PROBLEM DESCRIPTION:
Your response should contain each line of the data that includes "then".

***** GIVEN DATA

(** * Verification of the dashboard state/broadcast hub (src/dashboard.py)

    The development embeds the Python class [DashboardState], the logging
    adapter [DashboardLogHandler] and the streaming loop of
    [DashboardHandler._serve_sse] as functions over an explicit object
    store, and proves properties of the log buffer, the snapshot, the
    subscriber registry and the wire framing.

    Python objects that can be mutated in place (lists, dicts, queues)
    live in a store indexed by their identity; immutable values (None,
    bool, int, float, str) are carried inline.

    The model is sequential: a call runs to completion before the next one
    starts.  The registry is only touched under [self._lock] and a [get]
    on one queue commutes with a [put_nowait] on another, so a [get] that
    overlaps a publish acts as if it came just before or just after it. *)

From Stdlib Require Import ZArith String Ascii.
From Stdlib Require Import Floats.PrimFloat.
From stdpp Require Import strings functions fin_maps gmap list.

Open Scope Z_scope.

(** ** Python values and the object store *)

(** Identity of a mutable object ([id(obj)]). *)
Definition loc := nat.

Inductive val :=
  | VNone
  | VBool (b : bool)
  | VInt (z : Z)
  | VFloat (f : float)
  | VStr (s : string)
  | VList (l : loc)     (* reference to a list object *)
  | VDict (l : loc).    (* reference to a dict object *)

(** An event as queued by [_send_event]: the tuple [(event_type, data)]. *)
Definition msg : Type := string * string.

(** [queue.Queue(maxsize)]: a FIFO of items, oldest first. *)
Record Queue := mkQueue { maxsize : Z; items : list msg }.

(** The 28 dataclass fields of [DashboardState] that [to_dict] reads, in
    declaration order of the dict literal. *)
Inductive attr :=
  | status | current_market | market_asset | market_duration | market_ends
  | markets_found | windows_scanned
  | up_best_ask | up_best_bid | down_best_ask | down_best_bid | combined_ask
  | up_depth | down_depth | fee_bps
  | bankroll | deployed | available | realized_pnl | daily_spent
  | exchange_balance
  | opportunities_seen | opportunities_traded | last_plan
  | fill_rate | api_stats
  | positions | config.

#[global] Instance attr_eq_dec : EqDecision attr.
Proof. solve_decision. Defined.

Definition attr_name (a : attr) : string :=
  match a with
  | status => "status" | current_market => "current_market"
  | market_asset => "market_asset" | market_duration => "market_duration"
  | market_ends => "market_ends" | markets_found => "markets_found"
  | windows_scanned => "windows_scanned"
  | up_best_ask => "up_best_ask" | up_best_bid => "up_best_bid"
  | down_best_ask => "down_best_ask" | down_best_bid => "down_best_bid"
  | combined_ask => "combined_ask" | up_depth => "up_depth"
  | down_depth => "down_depth" | fee_bps => "fee_bps"
  | bankroll => "bankroll" | deployed => "deployed"
  | available => "available" | realized_pnl => "realized_pnl"
  | daily_spent => "daily_spent" | exchange_balance => "exchange_balance"
  | opportunities_seen => "opportunities_seen"
  | opportunities_traded => "opportunities_traded"
  | last_plan => "last_plan" | fill_rate => "fill_rate"
  | api_stats => "api_stats" | positions => "positions" | config => "config"
  end.

(** The keys of the dict literal in [to_dict], in source order. *)
Definition to_dict_keys : list attr :=
  [ status; current_market; market_asset; market_duration; market_ends;
    markets_found; windows_scanned;
    up_best_ask; up_best_bid; down_best_ask; down_best_bid; combined_ask;
    up_depth; down_depth; fee_bps;
    bankroll; deployed; available; realized_pnl; daily_spent;
    exchange_balance;
    opportunities_seen; opportunities_traded; last_plan;
    fill_rate; api_stats;
    positions; config ].

Definition attr_of_name (name : string) : option attr :=
  List.find (fun a => String.eqb (attr_name a) name) to_dict_keys.

(** The instance of the dataclass.  [fields] holds the 28 public
    attributes; [extra] holds attributes assigned under a name that no
    dataclass field has (the instance has no [__slots__], so Python stores
    them); the private attributes keep their source names.  [_lock] has no
    content: its critical sections are atomic here. *)
Record DashboardState := mkState {
  fields : attr -> val;
  extra : gmap string val;
  _log_lines : loc;             (* reference to the list of log lines *)
  _max_log_lines : Z;
  _subscribers : list loc       (* identities of the registered queues *)
}.

(** Everything a call can read or change: the global [state] instance and
    the store of list, dict and queue objects. *)
Record World := mkWorld {
  state : DashboardState;
  lists : gmap loc (list val);
  dicts : gmap loc (list (string * val));
  queues : gmap loc Queue
}.

Definition set_state (s : DashboardState) (w : World) : World :=
  mkWorld s (lists w) (dicts w) (queues w).
Definition set_lists (m : gmap loc (list val)) (w : World) : World :=
  mkWorld (state w) m (dicts w) (queues w).
Definition set_dicts (m : gmap loc (list (string * val))) (w : World) : World :=
  mkWorld (state w) (lists w) m (queues w).
Definition set_queues (m : gmap loc Queue) (w : World) : World :=
  mkWorld (state w) (lists w) (dicts w) m.

Definition set_fields (f : attr -> val) (s : DashboardState) : DashboardState :=
  mkState f (extra s) (_log_lines s) (_max_log_lines s) (_subscribers s).
Definition set_extra (e : gmap string val) (s : DashboardState) : DashboardState :=
  mkState (fields s) e (_log_lines s) (_max_log_lines s) (_subscribers s).
Definition set_log_lines (l : loc) (s : DashboardState) : DashboardState :=
  mkState (fields s) (extra s) l (_max_log_lines s) (_subscribers s).
Definition set_subscribers (qs : list loc) (s : DashboardState) : DashboardState :=
  mkState (fields s) (extra s) (_log_lines s) (_max_log_lines s) qs.

(** ** Exceptions and the state-and-exception monad *)

Inductive exn :=
  | Full                          (* queue.Full *)
  | Empty                         (* queue.Empty *)
  | ValueError                    (* list.remove(x): x not in list *)
  | Exception (what : string)     (* any other class derived from Exception *)
  | BaseException (what : string).
      (* KeyboardInterrupt, SystemExit, ...: not derived from Exception *)

#[global] Instance exn_eq_dec : EqDecision exn.
Proof. solve_decision. Defined.

(** [isinstance(e, Exception)], the test of [except Exception]. *)
Definition is_Exception (e : exn) : bool :=
  match e with BaseException _ => false | _ => true end.

Inductive outcome (A : Type) :=
  | Return (a : A)
  | Raise (e : exn).
Arguments Return {A} a.
Arguments Raise {A} e.

Definition M (A : Type) : Type := World -> outcome A * World.

Definition ret {A} (a : A) : M A := fun w => (Return a, w).
Definition raise {A} (e : exn) : M A := fun w => (Raise e, w).
Definition bind {A B} (m : M A) (k : A -> M B) : M B :=
  fun w => match m w with
           | (Return a, w') => k a w'
           | (Raise e, w') => (Raise e, w')
           end.

(** [try: m  except <classes accepted by handles>: h]. *)
Definition try_except {A} (m : M A) (handles : exn -> bool) (h : exn -> M A) : M A :=
  fun w => match m w with
           | (Return a, w') => (Return a, w')
           | (Raise e, w') => if handles e then h e w' else (Raise e, w')
           end.

#[global] Instance M_ret : MRet M := @ret.
#[global] Instance M_bind : MBind M := fun A B k m => bind m k.

Definition get_world : M World := fun w => (Return w, w).
Definition self : M DashboardState := fun w => (Return (state w), w).
Definition modify (f : World -> World) : M unit := fun w => (Return tt, f w).

(** The world a call leaves behind, whether it returned or raised. *)
Definition after {A} (m : M A) (w : World) : World := snd (m w).
Definition result {A} (m : M A) (w : World) : outcome A := fst (m w).

(** ** Built-in operations on lists, dicts and queues *)

(** Python's [xs[start:]] for an integer [start]: a negative start counts
    from the end, and both ends are clamped to the list. *)
Definition slice_from {A} (start : Z) (xs : list A) : list A :=
  let n := Z.of_nat (length xs) in
  let i := if start <? 0 then Z.max (n + start) 0 else Z.min start n in
  drop (Z.to_nat i) xs.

**********

RESPONSE TO THE TASK:
           | (Raise e, w') => if handles e then h e w' else (Raise e, w')
  let i := if start <? 0 then Z.max (n + start) 0 else Z.min start n in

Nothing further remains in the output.